CyrusOne management is not looking to sell the company, CEO Gary Wojtaszek said, seeking to end speculation that started after a Bloomberg report that said the opposite, attributing the information to anonymous sources.
The report came out in August, and the company’s shares began a steady climb, at one point reaching $79 – a 23 percent gain over their pre-report price and a record for the data center provider, which went public in 2013. CyrusOne shares have been trending down since reaching that peak in October and slid 5 percent following Wojtaszek’s statement Thursday during the company’s third-quarter earnings call.
“As you may be aware,” the CEO told the analysts on the call, “several media outlets have reported, and some of you have speculated, that … we're in discussions with various third parties regarding a potential sale of the company. We are not currently pursuing a sale of the company. We remain focused on our strategy and creating long-term shareholder value.”
The Bloomberg report in August said a group of institutional investors, including KKR, Stonepeak Infrastructure Partners, and I Squared Capital were weighing a bid for the provider, which has successfully ridden the recent wave of hyperscale data center growth. Other potential bidders were also interested.
In September, Bloomberg reported that CyrusOne’s biggest rival, Digital Realty Trust, and other new bidders had emerged, including investors EQT Partners and Digital Colony. The second report also relied on anonymous sources.

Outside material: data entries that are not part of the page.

Create HintDb names discriminated.
#[export] Hint Resolve progresses_ret progresses_asks progresses_fresh_temp : names.
#[export] Hint Resolve adv_refl : names.

Definition declared_in (s : Stm) : gset string :=
  match s with SDecl _ x _ => {[x]} | _ => ∅ end.
Definition declared_names (stms : list Stm) : gset string := ⋃ (declared_in <$> stms).

Lemma declared_nothing stms : existsb declares stms = false → declared_names stms = ∅.
Proof.
  induction stms as [|s l IH]; [done|]. cbn. intros [H1 H2]%orb_false_iff.
  unfold declared_names in *. cbn. rewrite IH by done. destruct s; try done; apply union_empty_l_L.
Qed.

Section lists.
Context (resolve : Exp → M Node).

Lemma resolve_args_progresses es :
  Forall (λ e, progresses ∅ (resolve e)) es → progresses ∅ (resolve_args resolve es).
Proof.
  induction 1 as [|e es He _ IH]; cbn; [apply progresses_ret|].
  apply progresses_bind; [done|intros n]. apply progresses_bind; [done|intros ns; apply progresses_ret].
Qed.

Lemma resolve_stm_progresses s :
  progresses ∅ (resolve (stm_exp s)) → progresses (declared_in s) (resolve_stm resolve s).
Proof.
  intros He. destruct s as [e|lv e|mutable x e|e|e]; cbn [resolve_stm stm_exp declared_in] in *.
  - apply progresses_bind; [done|intros; apply progresses_ret].
  - apply progresses_bind; [done|intros n]. apply progresses_bind; [|intros; apply progresses_ret].
    intros c t c'. unfold store_target. destruct (lvalue_store lv c); [|done]. intros [= <- <-]. apply adv_refl.
  - rewrite <- (union_empty_l_L {[x]}). apply progresses_bind_l.
    { unfold validate_decl. destruct (starts_uppercase x); [by intros ???|apply progresses_ret]. }
    intros []. rewrite <- (union_empty_r_L {[x]}).
    apply progresses_bind_l; [apply progresses_declare|]. intros [].
    apply progresses_bind; [done|intros n]. apply progresses_bind; eauto with names.
  - apply progresses_bind; [done|intros; apply progresses_ret].
  - apply progresses_bind; [done|intros; apply progresses_ret].
Qed.

Lemma resolve_body_progresses stms :
  all_stms (λ e, progresses ∅ (resolve e)) stms →
  progresses (declared_names stms) (resolve_body resolve stms).
Proof.
  induction 1 as [|s stms Hs _ IH]; [apply progresses_ret|]. cbn [resolve_body].
  unfold declared_names in *. cbn. apply progresses_bind_l; [by apply resolve_stm_progresses|].
  intros n. rewrite <- (union_empty_r_L (⋃ _)).
  apply progresses_bind_l; [done|intros ns; apply progresses_ret].
Qed.

Lemma splice_progresses stms :
  all_stms (λ e, progresses ∅ (resolve e)) stms → progresses ∅ (splice_block_body resolve stms).
Proof.
  intros Hs%resolve_body_progresses. unfold splice_block_body.
  destruct (existsb declares stms) eqn:E.
  - by eapply progresses_in_scope; [|exact Hs].
  - by rewrite declared_nothing in Hs.
Qed.

Lemma block_progresses params stms template :
  all_stms (λ e, progresses ∅ (resolve e)) stms →
  progresses ∅ (resolve_block template resolve params stms).
Proof.
  intros Hs%resolve_body_progresses. apply progresses_bind; [|intros; apply progresses_ret].
  by eapply progresses_in_scope; [|exact Hs].
Qed.

Lemma bind_args_progresses params args :
  Forall (λ e, progresses ∅ (resolve e)) args → progresses ∅ (bind_args resolve params args).
Proof.
  intros Ha; revert params; induction Ha as [|a args Ha _ IH]; intros [|p params];
    try apply progresses_ret.
  cbn [bind_args]. apply progresses_bind; [done|intros n].
  apply progresses_bind; [apply progresses_fresh_temp|intros t].
  apply progresses_bind; [done|intros [bs ns]; apply progresses_ret].
Qed.

Lemma method_body_progresses {A} bs o (m : M A) :
  progresses ∅ m → progresses ∅ (in_method_body bs o m).
Proof.
  intros Hm c a c' Hr. unfold in_method_body in Hr.
  apply bind_ok in Hr as (p & c1 & [= <- <-] & Hr). apply bind_ok in Hr as (s & c1 & [= <- <-] & Hr).
  apply bind_ok in Hr as (u & c1 & [= <- <-] & Hr). apply bind_ok in Hr as (r & c2 & H2 & Hr).
  apply bind_ok in Hr as (u' & c3 & [= <- <-] & [= <- <-]).
  apply Hm in H2 as [T S P O G]. by split.
Qed.

Lemma inline_method_progresses d b args sb :
  Forall (λ e, progresses ∅ (resolve e)) args → progresses ∅ (d (statements b)) →
  progresses ∅ (inline_method resolve d b args sb).
Proof.
  intros Ha Hd. apply progresses_bind; [by apply bind_args_progresses|intros [bs ns]].
  apply progresses_bind; [by apply method_body_progresses|intros; apply progresses_ret].
Qed.

Lemma receiver_progresses subj :
  on_option (λ e, progresses ∅ (resolve e)) subj → progresses ∅ (resolve_receiver resolve subj).
Proof. destruct subj; cbn; [done|]. intros _. apply progresses_asks. Qed.
End lists.

(** ** The forms of a call *)

Section forms.
Context (own_bodies : gmap string MethodBlock) (class_bodies : gmap string (gmap string MethodBlock)).

(** What a splice relies on: the body is in a table, fits the arguments, and declares nothing. *)
Definition spliceable (b : MethodBlock) (args : list Exp) : Prop :=
  existsb declares (statements b) = false ∧ existsb stm_escapes (statements b) = false ∧
  length (arguments b) = length args.

Lemma fits_spliceable b args : fits b args = true → spliceable b args.
Proof.
  unfold fits, is_inlinable_body. intros [[_ Hb]%andb_true_iff Hl%Nat.eqb_eq]%andb_true_iff.
  split_and!; [| |done]; induction (statements b) as [|s l IH]; try done; cbn in *;
    apply andb_true_iff in Hb as [[?%negb_true_iff ?%negb_true_iff]%andb_true_iff Hb];
    apply orb_false_iff; split; try done; by apply IH.
Qed.

Lemma call_form_spliced rebound subj cls sel vr args b :
  call_form own_bodies class_bodies rebound subj cls sel vr args = Spliced b →
  own_bodies !! sel = Some b ∧ spliceable b args ∧ rebound = false ∧ is_self subj = true.
Proof.
  unfold call_form, try_inline_self_send, try_inline_exact_receiver. intros E.
  destruct (is_self subj && negb rebound && negb vr) eqn:Hc.
  - destruct (own_bodies !! sel) as [b'|]; cbn in E; [destruct (fits b' args) eqn:Hf|]; simplify_eq;
      [|repeat case_match; done..].
    apply andb_true_iff in Hc as [[Hs Hr%negb_true_iff]%andb_true_iff _].
    split_and!; [done|by apply fits_spliceable|done|done].
  - repeat case_match; done.
Qed.

Lemma call_form_spliced_on rebound subj cls sel vr args b :
  call_form own_bodies class_bodies rebound subj cls sel vr args = SplicedOn b →
  spliceable b args ∧ is_Some subj ∧ ∃ c bs, class_bodies !! c = Some bs ∧ bs !! sel = Some b.
Proof.
  unfold call_form. destruct (try_inline_self_send _ _ _ _ _ _); [done|].
  unfold try_inline_exact_receiver. destruct subj as [e|]; [|done]. destruct cls as [cl|]; [|done].
  destruct vr; [done|]. destruct (class_bodies !! cl) as [bs|] eqn:Eb; [|done]. cbn.
  destruct (bs !! sel) as [b'|] eqn:Es; [|done]. intros E.
  assert (fits b' args = true ∧ b' = b) as [Hf ->].
  { destruct args, (field_accessor_field b'); try done;
      destruct (fits b' _) eqn:Hf; simplify_eq; done. }
  split_and!; [by apply fits_spliceable|done|eauto].
Qed.

Lemma call_form_accessor rebound subj cls sel vr args f :
  call_form own_bodies class_bodies rebound subj cls sel vr args = Accessor f →
  args = [] ∧ is_Some subj ∧ ∃ b, field_accessor_field b = Some f.
Proof.
  unfold call_form. destruct (try_inline_self_send _ _ _ _ _ _); [done|].
  unfold try_inline_exact_receiver. destruct subj as [e|]; [|done]. destruct cls as [cl|]; [|done].
  destruct vr; [done|]. destruct (_ ≫= _) as [b'|]; [|done].
  destruct args; [|by destruct (fits b' _)].
  destruct (field_accessor_field b') as [f'|] eqn:Ef; [|by destruct (fits b' _)].
  intros [= ->]. eauto.
Qed.

Context (template : list Symbol → list Stmt → StaticBlock).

Earlier this week, two days before CyrusOne’s earnings call, Digital Realty announced it had reached a deal to acquire European data center giant Interxion for $8.4 billion. On a conference call following the announcement, Digital’s CEO Bill Stein said his team's plate was full with the Interxion deal, and that they would not be pursuing any more acquisitions in the immediate future.
"There’s nothing like that on our horizon," Stein said. "That’s not to say that we won’t do another acquisition, but right now our plate is full."